[Items from a dataset]
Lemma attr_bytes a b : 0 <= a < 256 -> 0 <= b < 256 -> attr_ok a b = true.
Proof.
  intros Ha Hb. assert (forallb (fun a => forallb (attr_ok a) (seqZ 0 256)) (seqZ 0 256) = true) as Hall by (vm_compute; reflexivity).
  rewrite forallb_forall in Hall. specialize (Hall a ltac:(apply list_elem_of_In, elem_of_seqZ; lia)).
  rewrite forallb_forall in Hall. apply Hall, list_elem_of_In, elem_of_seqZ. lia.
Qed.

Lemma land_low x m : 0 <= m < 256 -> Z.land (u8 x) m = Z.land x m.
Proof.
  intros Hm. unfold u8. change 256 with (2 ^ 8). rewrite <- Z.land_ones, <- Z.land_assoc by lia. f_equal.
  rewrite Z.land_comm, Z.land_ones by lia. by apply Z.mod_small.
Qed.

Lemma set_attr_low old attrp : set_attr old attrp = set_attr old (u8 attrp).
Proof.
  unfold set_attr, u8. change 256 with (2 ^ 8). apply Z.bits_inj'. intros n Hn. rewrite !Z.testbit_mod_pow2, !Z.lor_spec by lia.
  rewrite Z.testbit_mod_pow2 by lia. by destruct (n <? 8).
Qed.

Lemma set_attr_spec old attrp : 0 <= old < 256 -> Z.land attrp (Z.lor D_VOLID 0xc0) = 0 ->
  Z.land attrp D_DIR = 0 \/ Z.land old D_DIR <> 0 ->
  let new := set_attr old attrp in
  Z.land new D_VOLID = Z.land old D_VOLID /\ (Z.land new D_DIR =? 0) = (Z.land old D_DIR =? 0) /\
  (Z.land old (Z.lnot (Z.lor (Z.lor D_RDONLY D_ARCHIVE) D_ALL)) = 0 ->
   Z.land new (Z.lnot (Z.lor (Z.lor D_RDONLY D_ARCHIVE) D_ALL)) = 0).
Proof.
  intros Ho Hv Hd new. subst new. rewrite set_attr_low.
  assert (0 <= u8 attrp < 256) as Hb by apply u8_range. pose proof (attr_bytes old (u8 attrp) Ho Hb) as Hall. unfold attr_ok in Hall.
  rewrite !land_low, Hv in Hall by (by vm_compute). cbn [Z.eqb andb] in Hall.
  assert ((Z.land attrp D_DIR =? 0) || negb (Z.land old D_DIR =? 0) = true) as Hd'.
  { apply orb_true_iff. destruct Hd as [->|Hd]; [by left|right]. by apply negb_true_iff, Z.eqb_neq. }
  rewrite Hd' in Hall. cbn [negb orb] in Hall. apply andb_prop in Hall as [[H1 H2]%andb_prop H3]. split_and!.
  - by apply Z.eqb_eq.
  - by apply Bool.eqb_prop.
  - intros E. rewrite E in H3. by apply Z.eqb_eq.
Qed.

==

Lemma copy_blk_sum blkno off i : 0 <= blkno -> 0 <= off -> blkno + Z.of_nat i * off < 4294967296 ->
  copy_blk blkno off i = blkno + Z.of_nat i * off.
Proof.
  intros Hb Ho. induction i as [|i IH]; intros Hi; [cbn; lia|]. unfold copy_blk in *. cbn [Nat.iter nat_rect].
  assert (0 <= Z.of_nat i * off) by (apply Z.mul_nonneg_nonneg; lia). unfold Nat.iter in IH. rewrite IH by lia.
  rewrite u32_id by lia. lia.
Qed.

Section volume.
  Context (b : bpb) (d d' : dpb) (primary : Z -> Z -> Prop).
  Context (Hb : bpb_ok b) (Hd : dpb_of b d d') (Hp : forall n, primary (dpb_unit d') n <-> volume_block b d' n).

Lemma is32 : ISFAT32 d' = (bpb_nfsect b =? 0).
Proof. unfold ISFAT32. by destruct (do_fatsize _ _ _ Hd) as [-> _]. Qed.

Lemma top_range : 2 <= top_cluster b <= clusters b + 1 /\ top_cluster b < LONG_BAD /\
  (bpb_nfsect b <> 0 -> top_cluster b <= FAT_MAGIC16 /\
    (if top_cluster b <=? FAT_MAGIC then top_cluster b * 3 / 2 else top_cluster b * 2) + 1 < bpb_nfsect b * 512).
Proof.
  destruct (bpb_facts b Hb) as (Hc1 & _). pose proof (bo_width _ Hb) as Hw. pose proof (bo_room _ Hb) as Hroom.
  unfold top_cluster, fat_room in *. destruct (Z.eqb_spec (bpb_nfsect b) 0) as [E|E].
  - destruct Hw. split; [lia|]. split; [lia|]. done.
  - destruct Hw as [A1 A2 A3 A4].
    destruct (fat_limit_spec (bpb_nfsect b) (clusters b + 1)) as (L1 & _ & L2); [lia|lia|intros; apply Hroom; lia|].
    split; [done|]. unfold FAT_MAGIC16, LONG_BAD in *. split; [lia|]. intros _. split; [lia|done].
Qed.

▸ **Required work**:
Take every line from the data above that holds "iter" and copy it out.

▸ **Response below**:
  intros Hb Ho. induction i as [|i IH]; intros Hi; [cbn; lia|]. unfold copy_blk in *. cbn [Nat.iter nat_rect].
  assert (0 <= Z.of_nat i * off) by (apply Z.mul_nonneg_nonneg; lia). unfold Nat.iter in IH. rewrite IH by lia.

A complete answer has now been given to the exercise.